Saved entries
########

(** ** Properties *)

(** C38: The event store's SQL does what its log does.  From a database file with no events table,
    or with the empty one the migrations create, any sequence of connecting, closing and
    inserting gives the same replies in SQL as on the log: the table survives a close and a
    second connection, identifiers never collide, a second event of a (run, seq) slot is
    refused and leaves its transaction open, and connecting over such a transaction instead of
    closing makes every later INSERT fail with a locked database, if the driver keeps a dropped
    connection.  Reading a run then has exactly one possible answer, the log's, since ORDER BY
    seq leaves no choice.  The general query may cut any newest-first order of the matching events
    at its limit, the log's answer among them, and the log's answer is the only one
    when no two matching events have the same timestamp. *)
Theorem events_sql_refine_log keeps_dropped db ops :
  oget (tables db) "events" = None \/ oget (tables db) "events" = Some events_table ->
  let '(replies, f) := answers (sql_event_step keeps_dropped) ops (new_file db) in
  let '(replies', s) := answers (log_step keeps_dropped) ops new_log in
  replies = replies' /\
  (forall run_id answer, sql_query_run run_id f answer <-> answer = query_run run_id (log_view s)) /\
  forall run_id kind limit,
    let matching := List.filter (event_matches run_id kind) (el_rows s) in
    let the_answer := event_query run_id kind limit (log_view s) in
    (forall answer, sql_query run_id kind limit f answer <->
       if el_open s then
         exists l, l ≡ₚ matching /\ StronglySorted (fun a b => by_timestamp_desc a b = true) l /\
           answer = res_mapM row_to_event (sql_limit limit l)
       else answer = Raise not_connected) /\
    sql_query run_id kind limit f the_answer /\
    (NoDup (map er_timestamp matching) -> forall answer, sql_query run_id kind limit f answer -> answer = the_answer).
Proof.
  intros Hdb. destruct (answers_simulated (sql_event_step keeps_dropped) (log_step keeps_dropped)
    holds_log ops (new_file db) new_log (event_step_simulated keeps_dropped)) as [E Hfs].
  { split; try done; [constructor|]. cbn [ef_db new_file]. by destruct Hdb as [-> | ->]. }
  destruct (answers (sql_event_step _) ops _) as [rs f], (answers (log_step _) ops _) as [rs' s]. cbn [fst snd] in E, Hfs.
  split; [done|]. split; [intros; by apply query_run_answer|]. intros run_id kind limit matching the_answer.
  assert (Hq := fun answer => query_answers run_id kind limit f s answer Hfs). split; [exact Hq|].
  setoid_rewrite Hq. subst the_answer. unfold log_view. destruct (el_open s); [|done]. cbn [event_query]. split.
  - eexists. split; [apply order_by_perm|]. split; [apply by_timestamp_sorted|done].
  - intros Hnd answer (l & Hp & Hs & ->). do 2 f_equal.
    apply (sorted_unique by_timestamp_desc er_timestamp); [| | |done|apply by_timestamp_sorted].
    + unfold by_timestamp_desc. intros a b H1 H2. by apply String.leb_antisym.
    + by rewrite Hp.
    + by rewrite order_by_perm.
Qed.

(** Everything that can happen to the store, and a connection over a refused event at the end. *)
Definition witness_event_ops : list EventOp :=
  [EvInsert (witness_event 1); EvConnect; EvInsert (witness_event 2); EvInsert (witness_event 1);
   EvInsert (witness_event 2); EvClose; EvConnect; EvInsert (witness_event 2); EvConnect; EvInsert (witness_event 3)].

Lemma events_sql_refine_log_witness :
  oget (tables (snd (start empty_db))) "events" = Some events_table /\
  let '(replies, f) := answers (sql_event_step true) witness_event_ops (new_file (snd (start empty_db))) in
  replies = [EvError not_connected; EvDone; EvDone; EvDone; EvDuplicate; EvDone; EvDone; EvDuplicate; EvDone;
             EvError database_locked] /\
  forall answer, sql_query_run "run-1" f answer <-> answer = Ok [witness_event 1; witness_event 2].
Proof.
  assert (Hdb : oget (tables (snd (start empty_db))) "events" = Some events_table) by (vm_compute; reflexivity).
  split; [exact Hdb|].
  pose proof (events_sql_refine_log true (snd (start empty_db)) witness_event_ops (or_intror Hdb)) as H.
  destruct (answers (sql_event_step _) _ _) as [rs f].
  remember (answers (log_step _) _ _) as p eqn:Ep. vm_compute in Ep. subst p.
  destruct H as (-> & Hrun & _). split; [reflexivity|]. intros answer. rewrite Hrun. vm_compute. split; intros Ha; exact Ha.
Defined.
Example trail_tamper_evident_witness :
  event_hash first_event = event_hash first_event /\
  map covered (later_events "u1") = map covered (later_events "mallory").
Proof.
  apply (trail_tamper_evident "t" "b1" "b2" None first_event first_event (later_events "u1") (later_events "mallory"));
    [vm_compute; reflexivity..|]. apply collision_freeb_sound. vm_compute. reflexivity.
Defined.

(** Separators are not escaped: the same text is hashed when a part of the id moves to the
    timestamp. *)
Lemma content_ambiguous id a b k det prev :
  content (id +:+ "|" +:+ a) b k det prev = content id (a +:+ "|" +:+ b) k det prev.
Proof. unfold content. by rewrite !app_assoc_str. Qed.

(** So two trails that both verify and end in the same digest, with no collision, may differ in
    the ids and times of their events. *)
Theorem separators_are_ambiguous now id controls first eid a b k det prev hash :
  let e := logged eid (a +:+ "|" +:+ b) k "u1" det prev (compute_hash eid (a +:+ "|" +:+ b) (kind_value k) det (event_hash first)) in
  let e' := logged (eid +:+ "|" +:+ a) b k "u1" det prev hash in
  hash = event_hash e ->
  hash_chain_verified (build_evidence_bundle now id [first; e] controls) = true /\
  hash_chain_verified (build_evidence_bundle now id [first; e'] controls) = true /\
  last_hash (event_hash first) [e] = last_hash (event_hash first) [e'] /\
  collision_free (contents (event_hash first) [e] ++ contents (event_hash first) [e']) /\
  map covered [e] <> map covered [e'].
Proof.
  cbn zeta. intros ->. unfold last_hash, compute_hash. cbn [build_evidence_bundle hash_chain_verified verified chain_ok last event_hash logged
    event_id timestamp kind details contents app map covered]. unfold content_after. cbn [event_id timestamp kind details logged].
  unfold compute_hash. rewrite !content_ambiguous, String.eqb_refl. split_and!; try done.
  - by intros x y [->|[->|[]%elem_of_nil]%elem_of_cons]%elem_of_cons [->|[->|[]%elem_of_nil]%elem_of_cons]%elem_of_cons.
  - intros [= Hid _]. apply (f_equal String.length) in Hid. rewrite !length_app_str in Hid. cbn in Hid. lia.
Qed.

Example separators_are_ambiguous_witness :
  let e := logged "e2" "x|12:00" APPROVAL_GRANTED "u1" "{}" "" (compute_hash "e2" "x|12:00" "approval_granted" "{}" first_digest) in
  let e' := logged "e2|x" "12:00" APPROVAL_GRANTED "u1" "{}" "" (event_hash e) in
  hash_chain_verified (build_evidence_bundle "t" "b" [first_event; e] None) = true /\
  hash_chain_verified (build_evidence_bundle "t" "b" [first_event; e'] None) = true /\ map covered [e] <> map covered [e'].
Proof.
  intros e e'. destruct (separators_are_ambiguous "t" "b" None first_event "e2" "x" "12:00" APPROVAL_GRANTED "{}" "" (event_hash e) eq_refl)
    as (H1 & H2 & _ & _ & H3). exact (conj H1 (conj H2 H3)).
Defined.

(** The actor of an approval is rewritten and the events around it removed. *)
Example trail_blind_spots_witness :
  hash_chain_verified (build_evidence_bundle "t" "b" (first_event :: later_events "u1") None) =
  hash_chain_verified (build_evidence_bundle "t" "b" (first_event :: later_events "mallory") None) /\
  (hash_chain_verified (build_evidence_bundle "t" "b" ([] ++ (first_event :: later_events "u1") ++ []) None) = true ->
   hash_chain_verified (build_evidence_bundle "t" "b" (first_event :: later_events "u1") None) = true).
Proof. apply trail_blind_spots; vm_compute; reflexivity. Defined.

########

WORK REQUEST: Nothing but lines that contain "then" should appear in the answer. Copy each from the records.

EXERCISE SOLUTION:
    connection.  Reading a run then has exactly one possible answer, the log's, since ORDER BY
       if el_open s then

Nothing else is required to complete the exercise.